Hydrogen has seen the proverbial alternative energy gold rush in recent years as many regard it as the clean energy fuel of the future. 

Its uses in the energy space includes the ability to generate electricity, power industry, provide heat for homes/businesses and power vehicles.

Other uses include:

  • To make ammonia for agricultural fertiliser;
  • To remove sulphur from fuels during the oil-refining process;
  • To hydrogenate oils to form fats, for example when making margarine;
  • As a protective atmosphere for making flat glass sheets; and
  • As a flushing gas during the manufacture of silicon chips.

It was first produced artificially in the 16th Century. The first fuel cells and electrolysers were made in the 19th Century.

It is a clean alternative to methane and is the most abundant chemical element, estimated to contribute 75% of the mass of the universe. Vast numbers of hydrogen atoms are contained in water, plants, animals and humans.

The Royal Society of Chemistry says most hydrogen is produced by heating natural gas with steam to form syngas (a mixture of hydrogen and carbon monoxide). The syngas is separated to give hydrogen. Hydrogen can also be produced by the electrolysis of water.
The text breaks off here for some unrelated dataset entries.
(* ===== verification/ShardReplica.v ===== *)
(** * Snapshots, restarts and late deliveries in a group

    In [ShardSystem] a server is the result of executing a prefix of its
    group's log.  Here servers start from snapshots, install snapshots while
    running, and then still receive commands the snapshot covers: only client
    operations and configurations are skipped by their index, the commands
    that move shards are executed again.  The state is nevertheless always
    that of a prefix of the log. *)

From S2P Require Import Prelude Persister Chan RaftApi Raft ShardConfig Rebalance ShardCtrler ShardCtrlerSpec ShardKV ShardKVSpec ShardSystem.
Import ShardKV.

(** ** The replicated part of a server *)

(** The fields a server has of its own. *)
Definition retag (m : Z) (w : waitroom CommandMsg) (x : Z) (kv : ShardKV) : ShardKV :=
  mkShardKV m (gid kv) (currentState kv) w (clientSeq kv) x (config kv) (prevConfig kv) (shardsState kv).

Lemma view_retag kv1 kv2 :
  skv_view kv1 = skv_view kv2 →
  kv2 = retag (maxraftstate kv2) (waitChan kv2) (lastIncludedIndex kv2) kv1.
Proof. destruct kv1, kv2. unfold skv_view, retag. simpl. by intros [= -> -> -> -> -> ->]. Qed.

Lemma retag_view m w x kv : skv_view (retag m w x kv) = skv_view kv.
Proof. done. Qed.

Lemma updateShardsState_retag m w x kv :
  updateShardsState (retag m w x kv) = (kv' ← updateShardsState kv; mret (retag m w x kv')).
Proof.
  unfold updateShardsState.
  assert (∀ js k0, foldl (λ acc i, kv ← acc; o ← newShardState kv i;
      match o with None => mret kv | Some st => l ← set_index (shardsState kv) i st;
        mret (set_shardsState l kv) end) (kv' ← k0; mret (retag m w x kv')) js =
    (kv' ← foldl (λ acc i, kv ← acc; o ← newShardState kv i;
      match o with None => mret kv | Some st => l ← set_index (shardsState kv) i st;
        mret (set_shardsState l kv) end) k0 js; mret (retag m w x kv'))) as Hf; [|apply (Hf _ (Ret kv))].
  induction js as [|j js IH]; intros k0; [done|]. cbn [foldl]. rewrite <- IH. f_equal.
  destruct k0 as [k0| |]; [|done..]. cbn [mbind Go_bind mret Go_ret].
  change (newShardState (retag m w x k0) j) with (newShardState k0 j).
  destruct (newShardState k0 j) as [[st|]| |]; [|done..]. simpl.
  by destruct (set_index (shardsState k0) j st).
Qed.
Hydrogen is a colourless, odourless gas and has the lowest density of all gases.

Despite it being colourless it has been assigned a myriad of colours within the energy industry to differentiate between the types of hydrogen that can be produced.
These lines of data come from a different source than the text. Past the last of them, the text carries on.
Definition cexec (a : caction) W : option cworld :=
  let '(mkCWorld R clerks calls q) := W in
  match a with
  | CSystem a => R' ← rexec n a R; Some (mkCWorld R' clerks calls q)
  | CCrash i now =>
      rf ← g_peer (r_group R) !! i;
      Some (mkCWorld (mkRWorld (set_peer (r_group R) i (Raft.Make n i (Raft.persister rf) now))
        (<[i := StartServer]> (r_server R)) (delete i (r_batch R))) clerks calls (ctrl_drop i q))
  | CCall c r =>
      '(ck, o) ← clerks !! c; guard (o = None);; guard (call_ok r);;
      Some (mkCWorld R (<[c := (ck, Some (call_args ck r))]> clerks) (call_args ck r :: calls) q)
  | CRefuse i p =>
      args ← calls !! p; rf ← g_peer (r_group R) !! i; guard ((Raft.GetState rf).2 = false);;
      Some (mkCWorld R clerks calls (ctrl_reply (args, wrong_leader zeroReply) q))
  | CStart i p =>
      args ← calls !! p; rf ← g_peer (r_group R) !! i;
      '(rf', (idx, _, lead)) ← returned (Raft.Start rf (op_of_args args));
      Some (mkCWorld (mkRWorld (set_peer (r_group R) i rf') (r_server R) (r_batch R)) clerks calls
        (if lead : bool
         then mkCtrlRequests ((i, args, idx) :: rq_started q) (rq_waiting q) (rq_woken q) (rq_finished q) (rq_replies q)
         else ctrl_reply (args, wrong_leader zeroReply) q))
  | CWait p =>
      '(i, args, idx) ← rq_started q !! p; sc ← r_server R !! i;
      let '(sc', ch) := getWaitCh sc idx in
      Some (mkCWorld (ctrl_server R i sc') clerks calls
        (mkCtrlRequests (remove p (rq_started q)) ((i, args, idx, ch) :: rq_waiting q) (rq_woken q) (rq_finished q) (rq_replies q)))
  | CReceive p =>
      '(i, args, idx, ch) ← rq_waiting q !! p; sc ← r_server R !! i;
      let '(w, v) := chan_recv (waitChan sc) ch in
      match v with
      | RBlocked => None
      | _ => Some (mkCWorld (ctrl_server R i (set_waitChan sc w)) clerks calls
          (mkCtrlRequests (rq_started q) (remove p (rq_waiting q)) ((i, args, idx, ch, WReceived v) :: rq_woken q)
             (rq_finished q) (rq_replies q)))
      end
  | CTimeout p =>
      '(i, args, idx, ch) ← rq_waiting q !! p;
      Some (mkCWorld R clerks calls (mkCtrlRequests (rq_started q) (remove p (rq_waiting q))
        ((i, args, idx, ch, WTimeout) :: rq_woken q) (rq_finished q) (rq_replies q)))
  | CAnswer p =>
      '(i, args, idx, ch, ev) ← rq_woken q !! p; sc ← r_server R !! i;
      reply ← returned (request_end sc args zeroReply ev);
      Some (mkCWorld R clerks calls (mkCtrlRequests (rq_started q) (rq_waiting q) (remove p (rq_woken q))
        ((i, idx, ch) :: rq_finished q) ((args, reply) :: rq_replies q)))
  | CCleanup p =>
      '(i, idx, ch) ← rq_finished q !! p; sc ← r_server R !! i; sc' ← returned (request_cleanup sc idx ch);
      Some (mkCWorld (ctrl_server R i sc') clerks calls
        (mkCtrlRequests (rq_started q) (rq_waiting q) (rq_woken q) (remove p (rq_finished q)) (rq_replies q)))
  | CReturn c p =>
      '(args, reply) ← rq_replies q !! p; '(ck, o) ← clerks !! c;
      guard (o = Some args);; guard (WrongLeader reply = false);;
      Some (mkCWorld R (<[c := (CtrlClerk.incr_seq ck, None)]> clerks) calls q)
  end.

Lemma cexec_sound a W W' : cexec a W = Some W' → cstep n W W'.
Proof.
  destruct W as [R clerks calls q]. destruct a; cbn [cexec]; intros HW; exec_inv.
  - by eapply (cs_system n (mkCWorld R clerks calls q)), rexec_sound.
  - by eapply (cs_crash n (mkCWorld R clerks calls q)).
  - by apply (cs_call n (mkCWorld R clerks calls q)).
  - eapply (cs_refuse n (mkCWorld R clerks calls q)); [by eapply list_elem_of_lookup_2|done..].
  - eapply (cs_start n (mkCWorld R clerks calls q)); [by eapply list_elem_of_lookup_2|done..].
  - eapply (cs_wait n (mkCWorld R clerks calls q)); [by apply remove_middle|done..].
  - destruct r; [done|exec_inv..]; (eapply (cs_receive n (mkCWorld R clerks calls q)); [by apply remove_middle|done..]).
  - eapply (cs_timeout n (mkCWorld R clerks calls q)). by apply remove_middle.
  - eapply (cs_answer n (mkCWorld R clerks calls q)); [by apply remove_middle|done..].
  - eapply (cs_cleanup n (mkCWorld R clerks calls q)); [by apply remove_middle|done..].
  - eapply (cs_return n (mkCWorld R clerks calls q)); [done|by eapply list_elem_of_lookup_2|done].
Qed.

Fixpoint cexecs (l : list caction) W : option cworld :=
  match l with
  | [] => Some W
  | a :: l' => W' ← cexec a W; cexecs l' W'
  end.

Lemma cexecs_sound l W W' : cexecs l W = Some W' → rtc (cstep n) W W'.
Proof.
  revert W. induction l as [|a l IH]; intros W; simpl; [by intros [= ->]|].
  intros (W1 & H1%cexec_sound & H2%IH)%bind_Some. by eapply rtc_l.
Qed.
End exec.

(** ** A sample run *)
#[export] Instance COp_tok : Tok Op.
Proof.
  refine (iso_tok (λ o, (ArgsType o, Servers o, GIDs o, Shard o, GID o, QNum o, SeqNum o, ClientID o))
            (λ '(t, s, g, x, d, q, m, c), mkOp t s g x d q m c) _). by intros [].
Defined.

(** Three servers and two clerks. *)
Definition cservice3 : cworld :=
  mkCWorld (rworld3 (λ _, StartServer))
    {[7 := (CtrlClerk.MakeClerk 3 7, None); 8 := (CtrlClerk.MakeClerk 3 8, None)]} [] (mkCtrlRequests [] [] [] [] []).

#[local] Existing Instance key_order_std.

(** The latest request is started at server 0, committed with server 1, executed
    and answered. *)
Definition c_commit (now : Z) : list caction :=
  [CStart 0 0; CWait 0] ++ (CSystem ∘ RPeers <$> [APrepare 0 1; AAppend 0 now; AAppendReply 0]) ++
  (CSystem <$> [RTake 0; RDeliver 0; RDone 0]) ++ [CReceive 0; CAnswer 0; CCleanup 0].

(** Server 0 is elected; clerk 7 joins three groups. *)
Definition crun_join : list caction :=
  [CCall 7 (CJoin sample_groups); CRefuse 0 0] ++ (CSystem ∘ RPeers <$> [ATick 0 1000 300; AVote 0 1001; AVoteReply 0]) ++
  c_commit 1002 ++ [CReturn 7 0].
(** Server 2 crashes; clerk 8 asks for the latest configuration. *)
Definition crun_query : list caction :=
  [CCrash 2 1003; CCall 8 (CQuery (-1))] ++ c_commit 1004 ++ [CReturn 8 0].

Lemma cservice3_init : cworld_init 3 cservice3.
Proof.
  split_and!; try done.
  - by apply (rworld3_init (λ _, StartServer)).
  - by intros i sc ->%rworld3_server.
  - intros c ck o. simpl.
    intros [[<- [= <- <-]]|[_ [<- [= <- <-]]%lookup_singleton_Some]]%lookup_insert_Some; (split; [done|by exists 3%nat]).
Qed.

Definition crun (W : cworld) (l : list caction) : cworld := default W (cexecs 3 l W).

Lemma crun_steps W l : rtc (cstep 3) W (crun W l).
Proof. unfold crun. destruct (cexecs 3 l W) as [W'|] eqn:E; [by eapply cexecs_sound|apply rtc_refl]. Qed.

Definition cjoined : cworld := crun cservice3 crun_join.
Definition cqueried : cworld := crun cjoined crun_query.

Lemma cjoined_reach : creach 3 cjoined.
Proof. exists cservice3. split; [apply cservice3_init|apply crun_steps]. Qed.

Lemma cqueried_reach : creach 3 cqueried.
Proof. destruct cjoined_reach as (W0 & Hi & Hs). exists W0. split; [done|]. etrans; [done|apply crun_steps]. Qed.

Definition join7 : CommandArgs := call_args (CtrlClerk.MakeClerk 3 7) (CJoin sample_groups).
Definition query8 : CommandArgs := call_args (CtrlClerk.MakeClerk 3 8) (CQuery (-1)).

Definition joined_config : Config := mkConfig 1 [3; 5; 7; 3; 5; 7; 3; 5; 7; 3] sample_groups.

(** Both requests were answered, the query with the configuration of the join. *)
Lemma join7_reply : rq_replies (cw_requests cjoined) !! 0%nat = Some (join7, mkCommandReply 0 false OK emptyConfig).
Proof. vm_compute. reflexivity. Qed.

Lemma query8_reply : rq_replies (cw_requests cqueried) !! 0%nat = Some (query8, mkCommandReply 0 false OK joined_config).
Proof. vm_compute. reflexivity. Qed.

Lemma cjoined_calls : cw_calls cjoined = [join7].
Proof. vm_compute. reflexivity. Qed.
What are the different colours of hydrogen to be made out there?

Some of the colours include green hydrogen, blue hydrogen, grey hydrogen, brown hydrogen, yellow hydrogen, turquoise hydrogen and pink hydrogen.

There is no uniform naming convention and the colour definitions may evolve and differ between countries, but the general rule of thumb seems to be the lighter and brighter colours are assigned to processes that are less ghg intensive.

These are, however, generally accepted definitions as per nationalgrid


Green hydrogen is made by using clean electricity from surplus renewable energy sources, such as solar or wind power, to electrolyse water.


Blue hydrogen is produced mainly from natural gas, using a process called steam reforming, which brings together natural gas and heated water in the form of steam.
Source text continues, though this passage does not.